En juin 2000, la Conférence Pékin+5, visant à adopter une plateforme d’action destinée à améliorer la condition des femmes dans le monde, vit, sous la pression des intégrismes, toutes les avancées majeures, comme la lutte contre les discriminations homophobes ou le droit à l’avortement, rejetées. Les Nations unies adoptèrent même un article reconnaissant que « la religion, la spiritualité et les croyances jouaient un rôle central dans la vie des hommes et des femmes ». Et depuis, l’alliance perdure.
L’opposition à l’IVG et l’offensive des tenants de l’ordre moral est multiforme et prend des allures géostratégiques. Face à cette situation, les campagnes unitaires de la gauche sociale, politique et associative et le renforcement des associations féministes telles que la Coordination des associations pour le droit à la contraception et à l’avortement (Cadac), le Collectif national pour les droits des femmes (CNDF) ou encore la Marche mondiale des femmes sont d’actualité.
Gabriel Gérard
1. Certaines ne sont que des « relais d’opinion » via blogs ou sites Internet. D’autres revendiquent plusieurs dizaines de milliers d’adhérents dans le monde.

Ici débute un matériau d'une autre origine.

(* ===== verification/_CoqProject ===== *)
-Q . S2P
Prelude.v
Debounce.v
Dial.v
Keypad.v
Protocol.v
RingBuffer.v
Machine.v
Ram.v
Logic.v
Endpoint.v
Nvm.v
Dfu.v
DfuSecure.v
DfuProgram.v
EndpointStream.v
UsbController.v
DeviceRequests.v
Cdc.v
Locc.v
Interrupts.v
Descriptors.v
ConfigDescriptors.v
Firmware.v
Lock.v
Selection.v
DfuHost.v
DfuDownload.v
DfuExamples.v
IntelHex.v
HexFiles.v
HidBoot.v
HidPages.v
Loader.v
HidLoad.v
HidExamples.v
Transfers.v
Control.v
Waiting.v
Enumeration.v
Port.v
HidParser.v
HidTypes.v
HidReport.v
HidDescriptor.v
HidVerdict.v
HidLayout.v
ClassMemory.v
Rndis.v
RndisMessages.v
Network.v
Checksum.v
Tcp.v
Webserver.v
Ethernet.v
Packets.v
PacketReplies.v
NodeRefinement.v
TcpServer.v
TcpRefinement.v
TcpHeader.v
TcpFrames.v
TcpSessions.v
TcpTask.v
WebPages.v
FrameChecks.v
NetworkExamples.v
HidDevice.v
MassStorage.v
Midi.v
AudioDevice.v
Footprints.v
ClassTransfers.v
(* ===== verification/Dial.v ===== *)
(** * Dial: the rotary dial and hook switch scanner ([dial.c], [dial.h])

    [dial_scan] keeps four [static uint8_t] objects between calls; they are the
    fields of [dial_state].  Its three reads of [PINC] are the three arguments of
    [dial_scan]; the pins are those of [dial.h]. *)
From S2P Require Import Prelude Debounce.

Definition IMPULSE_PIN := 6.
Definition HANGUP_PIN := 5.
Definition DIAL_PIN := 4.

Record dial_state := DialState {
  dial_counter : Z;
  state_impulse : Z;
  state_dialing : Z;
  state_hangup : Z }.

Definition dial_init : dial_state := DialState 0 0 0 0.

(** [dial_setup]: the pull-ups of the three pins, all on [PORTC]. *)
Definition dial_setup (portc : Z) : Z :=
  portc .| bit IMPULSE_PIN .| bit DIAL_PIN .| bit HANGUP_PIN.

(** First block of [dial_scan]: the impulse contact. *)
Definition dial_impulse (s : dial_state) (pinc : Z) : dial_state :=
  let 'DialState cnt imp dia han := s in
  if imp <=? 1 then
    if truth (pinc .& bit IMPULSE_PIN) then
      if imp =? 0 then DialState (u8 (cnt + 1)) 0x40 dia han else s
    else DialState cnt 0 dia han
  else DialState cnt (imp - 1) dia han.

(** Second block: the dial contact.  [rv] is the pending return value. *)
Definition dial_dialing (s : dial_state) (pinc rv : Z) : Z * dial_state :=
  let 'DialState cnt imp dia han := s in
  if dia <=? 1 then
    if truth (pinc .& bit DIAL_PIN) then
      if dia =? 0 then
        let cnt := if 10 <=? cnt then 0 else cnt in
        (ch "0" + cnt, DialState 0 imp 0x80 han)
      else (rv, s)
    else (rv, DialState cnt imp 0 han)
  else (rv, DialState cnt imp (dia - 1) han).

(** Third block: the hook switch. *)
Definition dial_hangup (s : dial_state) (pinc rv : Z) : Z * dial_state :=
  let 'DialState cnt imp dia han := s in
  if han <=? 2 then
    if truth (pinc .& bit HANGUP_PIN) then
      if han =? 0 then (ch "H", DialState cnt imp dia 0xFF)
      else (rv, DialState cnt imp dia 1)
    else
      if han =? 1 then (ch "h", DialState cnt imp dia 0xFF)
      else (rv, DialState cnt imp dia 0)
  else (rv, DialState cnt imp dia (han - 1)).

Definition dial_scan (s : dial_state) (pinc_impulse pinc_dial pinc_hangup : Z)
  : Z * dial_state :=
  let s := dial_impulse s pinc_impulse in
  let '(rv, s) := dial_dialing s pinc_dial 0 in
  dial_hangup s pinc_hangup rv.
Lemma keypad_wf_row s :
  keypad_wf s -> exists d0 d1 d2 d3,
    debouncing s !! Z.to_nat (row s) = Some [d0; d1; d2; d3] /\ Forall cell_wf [d0; d1; d2; d3].
Proof.
  intros (Hr & _ & Hlen & Hall).
  destruct (lookup_lt_is_Some_2 (debouncing s) (Z.to_nat (row s))) as [cells Hc]; [lia|].
  rewrite Forall_lookup in Hall. destruct (Hall _ _ Hc) as [Hl Hw].
  destruct cells as [|d0 [|d1 [|d2 [|d3 [|]]]]]; try done. eauto 10.
Qed.

Lemma selector_step r :
  0 <= r < 4 ->
  u8 (0x10 .<< r .<< 1) = (if r =? 3 then 0 else 0x10 .<< (r + 1)) /\ u8 (r + 1) = r + 1.
Proof. intros H. assert (r = 0 \/ r = 1 \/ r = 2 \/ r = 3) as [-> | [-> | [-> | ->]]] by lia; done. Qed.

(** The complete effect of a scan on a well-formed state. *)
Lemma keypad_scan_eq s pind d0 d1 d2 d3 :
  keypad_wf s -> debouncing s !! Z.to_nat (row s) = Some [d0; d1; d2; d3] ->
  Forall cell_wf [d0; d1; d2; d3] ->
  keypad_scan s pind =
    let '(ret, cells) :=
      fold_left (keypad_cell (row s) (u8 (Z.lnot (pind .>> KEYPAD_COLS_FIRST_PIN))))
        [0; 1; 2; 3] (0, [d0; d1; d2; d3]) in
    (ret, KeypadState (0x10 .<< ((row s + 1) mod 4)) ((row s + 1) mod 4)
            (<[Z.to_nat (row s) := cells]> (debouncing s))).
Proof.
  intros (Hr & Hsel & _) Hrow Hcw. destruct s as [sel r deb]. cbn [row matrix_selector debouncing] in *.
  subst sel. unfold keypad_scan. rewrite Hrow. cbn [default from_option]. unfold id.
  destruct (fold_left _ _ _) as [ret cells].
  destruct (selector_step r Hr) as [-> ->].
  assert (r = 0 \/ r = 1 \/ r = 2 \/ r = 3) as [-> | [-> | [-> | ->]]] by lia; done.
Qed.

Lemma keypad_scan_wf s pind : keypad_wf s -> keypad_wf (keypad_scan s pind).2.
Proof.
  intros Hwf. destruct (keypad_wf_row s Hwf) as (d0 & d1 & d2 & d3 & Hrow & Hcw).
  rewrite (keypad_scan_eq _ _ _ _ _ _ Hwf Hrow Hcw), keypad_row_debounce by done.
  destruct Hwf as (Hr & _ & Hlen & Hall).
  rewrite !Forall_cons_iff in Hcw. destruct Hcw as (? & ? & ? & ? & _).
  pose proof (debounce_range 0x40 ltac:(lia) d0 (pressed pind 0)).
  pose proof (debounce_range 0x40 ltac:(lia) d1 (pressed pind 1)).
  pose proof (debounce_range 0x40 ltac:(lia) d2 (pressed pind 2)).
  pose proof (debounce_range 0x40 ltac:(lia) d3 (pressed pind 3)).
  destruct (debounce 0x40 d0 _), (debounce 0x40 d1 _), (debounce 0x40 d2 _), (debounce 0x40 d3 _).
  unfold keypad_wf, cell_wf in *. cbn [snd row matrix_selector debouncing] in *.
  split_and!; [pose proof (Z.mod_pos_bound (row s + 1) 4); lia..|done| |].
  - by rewrite length_insert.
  - apply Forall_insert; [done|]. split; [done|]. repeat constructor; lia.
Qed.

(** Cell by cell form of [keypad_scan_eq]. *)
Lemma keypad_scan_spec s pind :
  keypad_wf s ->
  let fires i := (debounce 0x40 (cell s (row s) i) (pressed pind i)).1 in
  let '(ret, s') := keypad_scan s pind in
  (forall r i, 0 <= r < 4 -> 0 <= i < 4 ->
     cell s' r i = if r =? row s then (debounce 0x40 (cell s r i) (pressed pind i)).2
                   else cell s r i)
  /\ ret = (if fires 3 then key_code (row s) 3 else if fires 2 then key_code (row s) 2
            else if fires 1 then key_code (row s) 1 else if fires 0 then key_code (row s) 0
            else 0).
Proof.
  intros Hwf fires. destruct (keypad_wf_row s Hwf) as (d0 & d1 & d2 & d3 & Hr & Hcw).
  rewrite (keypad_scan_eq _ _ _ _ _ _ Hwf Hr Hcw), keypad_row_debounce by done.
  destruct Hwf as (Hrow & _ & Hlen & _).
  assert (forall i e, [d0; d1; d2; d3] !! Z.to_nat i = Some e -> cell s (row s) i = e) as Hcell.
  { intros i e He. unfold cell. rewrite Hr. simpl. unfold id. by rewrite He. }
  subst fires. cbn beta.
  rewrite (Hcell 0 d0), (Hcell 1 d1), (Hcell 2 d2), (Hcell 3 d3) by done.
  destruct (debounce 0x40 d0 _) as [f0 e0] eqn:H0, (debounce 0x40 d1 _) as [f1 e1] eqn:H1,
    (debounce 0x40 d2 _) as [f2 e2] eqn:H2, (debounce 0x40 d3 _) as [f3 e3] eqn:H3.
  split; [|done]. intros r i Hr4 Hi4. unfold cell at 1. cbn [debouncing].
  destruct (Z.eqb_spec r (row s)) as [->|Hne].
  - rewrite list_lookup_insert_eq by lia. cbn [default from_option]. unfold id.
    assert (i = 0 \/ i = 1 \/ i = 2 \/ i = 3) as [-> | [-> | [-> | ->]]] by lia;
      erewrite Hcell by done; [rewrite H0|rewrite H1|rewrite H2|rewrite H3]; done.
  - rewrite list_lookup_insert_ne by lia. done.
Qed.

(** ** Theorems *)

(** The row counter and the row selector stay in step and the debounce array
    stays in range through any run of scans from reset, so that [keypad_scan]
    never indexes [debouncing] or [lookup] out of bounds; every reported key is the
    code of a key of the scanned row, or 0. *)
Theorem keypad_scans_invariant ps :
  let '(rs, s) := keypad_scans keypad_init ps in
  keypad_wf s /\ row s = Z.of_nat (length ps) mod 4
  /\ forall n r, rs !! n = Some r ->
       r = 0 \/ exists i, 0 <= i < 4 /\ r = key_code (Z.of_nat n mod 4) i.
Proof.
  assert (keypad_wf keypad_init /\ row keypad_init = 0 mod 4) as [Hwf Hrow].
  { split; [|done]. unfold keypad_wf, cell_wf. simpl. split_and!; [lia..|done|done|].
    repeat constructor; lia. }
  enough (forall ps k s, keypad_wf s -> row s = Z.of_nat k mod 4 ->
    let '(rs, s') := keypad_scans s ps in
    keypad_wf s' /\ row s' = Z.of_nat (k + length ps) mod 4
    /\ forall n r, rs !! n = Some r ->
         r = 0 \/ exists i, 0 <= i < 4 /\ r = key_code (Z.of_nat (k + n) mod 4) i) as H
    by apply (H ps 0%nat keypad_init Hwf Hrow).
  clear. induction ps as [|p ps IH]; intros k s Hwf Hrow.
  { simpl. rewrite Nat.add_0_r. done. }
  cbn [keypad_scans]. pose proof (keypad_scan_wf s p Hwf) as Hwf1.
  destruct (keypad_wf_row s Hwf) as (d0 & d1 & d2 & d3 & Hr & Hcw).
  rewrite (keypad_scan_eq _ _ _ _ _ _ Hwf Hr Hcw), keypad_row_debounce in * by done.
  repeat destruct (debounce 0x40 _ _). cbn [snd] in Hwf1.
  specialize (IH (S k) _ Hwf1). destruct (keypad_scans _ ps) as [rs s'].
  destruct IH as (? & Hrow' & Hrs).
  { cbn [row]. rewrite Hrow, Nat2Z.inj_succ, Zplus_mod_idemp_l. done. }
  split_and!; [done| |].
  - cbn [length]. rewrite Hrow'. do 2 f_equal. lia.
  - intros [|n] r; simpl.
    + intros [= <-]. rewrite Nat.add_0_r, <- Hrow.
      repeat case_match; [right; eexists; split; [|done]; lia..|by left].
    + intros Hn. replace (k + S n)%nat with (S k + n)%nat by lia. by apply Hrs.
Qed.

(** The complete result of a scan.  Each cell of the scanned row moves as the
    reference debouncer with its column, the other rows are untouched, and the
    report is the code of the highest column that fires (0 if none does). *)
Theorem keypad_scan_functional s pind :
  keypad_wf s ->
  let fires i := (debounce 0x40 (cell s (row s) i) (pressed pind i)).1 in
  let '(ret, s') := keypad_scan s pind in
  (forall r i, 0 <= r < 4 -> 0 <= i < 4 ->
     cell s' r i = if r =? row s then (debounce 0x40 (cell s r i) (pressed pind i)).2
                   else cell s r i)
  /\ ret = (if fires 3 then key_code (row s) 3 else if fires 2 then key_code (row s) 2
            else if fires 1 then key_code (row s) 1 else if fires 0 then key_code (row s) 0
            else 0).
Proof. apply keypad_scan_spec. Qed.

Lemma keypad_scan_functional_witness :
  keypad_wf keypad_init /\ (keypad_scan keypad_init 0xFB).1 = ch "8".
Proof.
  assert (keypad_wf keypad_init) as Hwf.
  { unfold keypad_wf, cell_wf. simpl. split_and!; [lia..|done|done|]. repeat constructor; lia. }
  split; [done|]. pose proof (keypad_scan_functional keypad_init 0xFB Hwf) as H.
  destruct (keypad_scan keypad_init 0xFB) as [ret s']. apply H.
Defined.

(** ** A single key over whole matrix cycles *)

(** State at the start of a cycle in which only the cell of key [(r, i)] is in use. *)
Definition only (r i : nat) (d : Z) : keypad_state :=
  KeypadState 0x10 0 (<[r := <[i := d]> (replicate 4 0)]> (replicate 4 (replicate 4 0))).

(** The four column readings of a cycle in which key [(r, i)] is up or down. *)
Definition cycle (r i : nat) (down : bool) : list Z :=
  (fun q => if down && (q =? r)%nat then 0xFF .&~ bit (Z.of_nat i) else 0xFF) <$> seq 0 4.

Definition cycle_report (r i : nat) (fires : bool) : list Z :=
  (fun q => if fires && (q =? r)%nat then key_code (Z.of_nat r) (Z.of_nat i) else 0) <$> seq 0 4.

Lemma keypad_cycle r i d down :
  (r < 4)%nat -> (i < 4)%nat -> cell_wf d ->
  keypad_scans (only r i d) (cycle r i down) =
    let '(f, d') := debounce 0x40 d down in (cycle_report r i f, only r i d').
Proof.
  intros Hr Hi Hd. unfold cell_wf in Hd.
  assert (wrap 8 (d - 1) = d - 1 \/ d = 0) as Hw.
  { destruct (Z.eq_dec d 0); [by right|]. left. apply wrap_id. unfold is_u. lia. }
  do 4 (destruct r as [|r]; [do 4 (destruct i as [|i];
    [destruct down; simpl; unfold keypad_cell, debounce; simpl;
     destruct (Z.leb_spec d 1), (Z.eqb_spec d 0); simpl;
     try reflexivity; destruct Hw as [Hw|Hw]; try lia; try (rewrite Hw; reflexivity); subst; reflexivity|]); lia|]).
  lia.
Qed.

2. En France, le Mouvement pour la France, le Parti chrétien-démocrate voire le récent Solidarité-France, présent avec deux listes aux élections européennes de 2009 mais aussi aux prochaines élections régionales.
3. Principalement, dans l’Hexagone, le Front national et le Parti de la France.
4. Journaliste au quotidien Présent, crée au début des années 1980 dont les devises sont : « travail, famille, patrie » et « Dieu premier servi »
5. Ce texte date de 2002.
6. Ces deux associations sont dirigées par Bernard Antony, ex-dirigeant du FN. Aujourd’hui, dirigeant de la scission organisée par Carl Lang, le Parti de la France.
7. « L’opposition à l’avortement – du lobby au commando », Berg International Editeurs, 1995.
8. Le Canard enchainé, 10 février 2010.
9. Sur les méthodes de cette association, voir l’excellente enquête du mensuel Causette, n°6, janvier/février 2010, « anti-IVG, du commando au camouflage »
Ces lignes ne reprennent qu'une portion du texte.